# To do:
Collect all lines from the listing that include the string "destruct".
....
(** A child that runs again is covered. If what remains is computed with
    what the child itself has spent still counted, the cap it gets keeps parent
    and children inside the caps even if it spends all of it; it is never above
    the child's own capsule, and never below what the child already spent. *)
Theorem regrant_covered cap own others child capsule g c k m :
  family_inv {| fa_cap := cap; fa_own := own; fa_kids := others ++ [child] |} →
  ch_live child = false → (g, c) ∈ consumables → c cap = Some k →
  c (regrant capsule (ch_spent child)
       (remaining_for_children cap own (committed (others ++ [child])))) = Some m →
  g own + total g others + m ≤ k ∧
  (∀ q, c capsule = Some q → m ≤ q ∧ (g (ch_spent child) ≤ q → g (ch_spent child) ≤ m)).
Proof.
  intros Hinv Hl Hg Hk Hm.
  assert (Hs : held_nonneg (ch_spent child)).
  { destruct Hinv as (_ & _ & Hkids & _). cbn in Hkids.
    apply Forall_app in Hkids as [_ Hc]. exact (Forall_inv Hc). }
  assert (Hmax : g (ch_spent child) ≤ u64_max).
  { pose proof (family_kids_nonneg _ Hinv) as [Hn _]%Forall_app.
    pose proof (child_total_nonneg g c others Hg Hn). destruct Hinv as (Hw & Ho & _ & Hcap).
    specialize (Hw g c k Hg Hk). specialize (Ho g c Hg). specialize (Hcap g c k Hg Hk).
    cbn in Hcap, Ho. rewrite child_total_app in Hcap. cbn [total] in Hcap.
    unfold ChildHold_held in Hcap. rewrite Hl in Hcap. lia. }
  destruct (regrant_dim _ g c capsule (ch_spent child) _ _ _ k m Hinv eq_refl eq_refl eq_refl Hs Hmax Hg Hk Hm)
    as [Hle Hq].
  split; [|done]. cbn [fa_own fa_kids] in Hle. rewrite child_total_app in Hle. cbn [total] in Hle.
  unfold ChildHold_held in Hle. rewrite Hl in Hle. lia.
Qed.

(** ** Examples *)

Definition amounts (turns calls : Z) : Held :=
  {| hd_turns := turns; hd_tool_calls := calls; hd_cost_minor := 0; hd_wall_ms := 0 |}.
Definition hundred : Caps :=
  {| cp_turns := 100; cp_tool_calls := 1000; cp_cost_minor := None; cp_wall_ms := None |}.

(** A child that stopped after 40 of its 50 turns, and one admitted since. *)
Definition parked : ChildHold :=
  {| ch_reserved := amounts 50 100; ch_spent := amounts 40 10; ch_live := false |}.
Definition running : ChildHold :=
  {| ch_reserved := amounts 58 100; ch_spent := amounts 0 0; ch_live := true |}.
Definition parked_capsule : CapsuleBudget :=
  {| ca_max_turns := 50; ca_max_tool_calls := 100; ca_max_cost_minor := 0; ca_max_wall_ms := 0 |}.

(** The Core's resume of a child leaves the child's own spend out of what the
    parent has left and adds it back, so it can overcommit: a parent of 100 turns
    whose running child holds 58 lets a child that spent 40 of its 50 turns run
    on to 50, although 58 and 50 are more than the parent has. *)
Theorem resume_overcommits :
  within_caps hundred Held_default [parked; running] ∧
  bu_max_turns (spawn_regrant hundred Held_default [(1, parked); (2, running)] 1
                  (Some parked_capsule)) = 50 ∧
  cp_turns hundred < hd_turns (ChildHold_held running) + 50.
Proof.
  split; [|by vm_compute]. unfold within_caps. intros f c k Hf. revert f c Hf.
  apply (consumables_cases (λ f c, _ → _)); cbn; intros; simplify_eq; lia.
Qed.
....
# Answer space:
  { destruct Hinv as (_ & _ & Hkids & _). cbn in Hkids.
    pose proof (child_total_nonneg g c others Hg Hn). destruct Hinv as (Hw & Ho & _ & Hcap).
  destruct (regrant_dim _ g c capsule (ch_spent child) _ _ _ k m Hinv eq_refl eq_refl eq_refl Hs Hmax Hg Hk Hm)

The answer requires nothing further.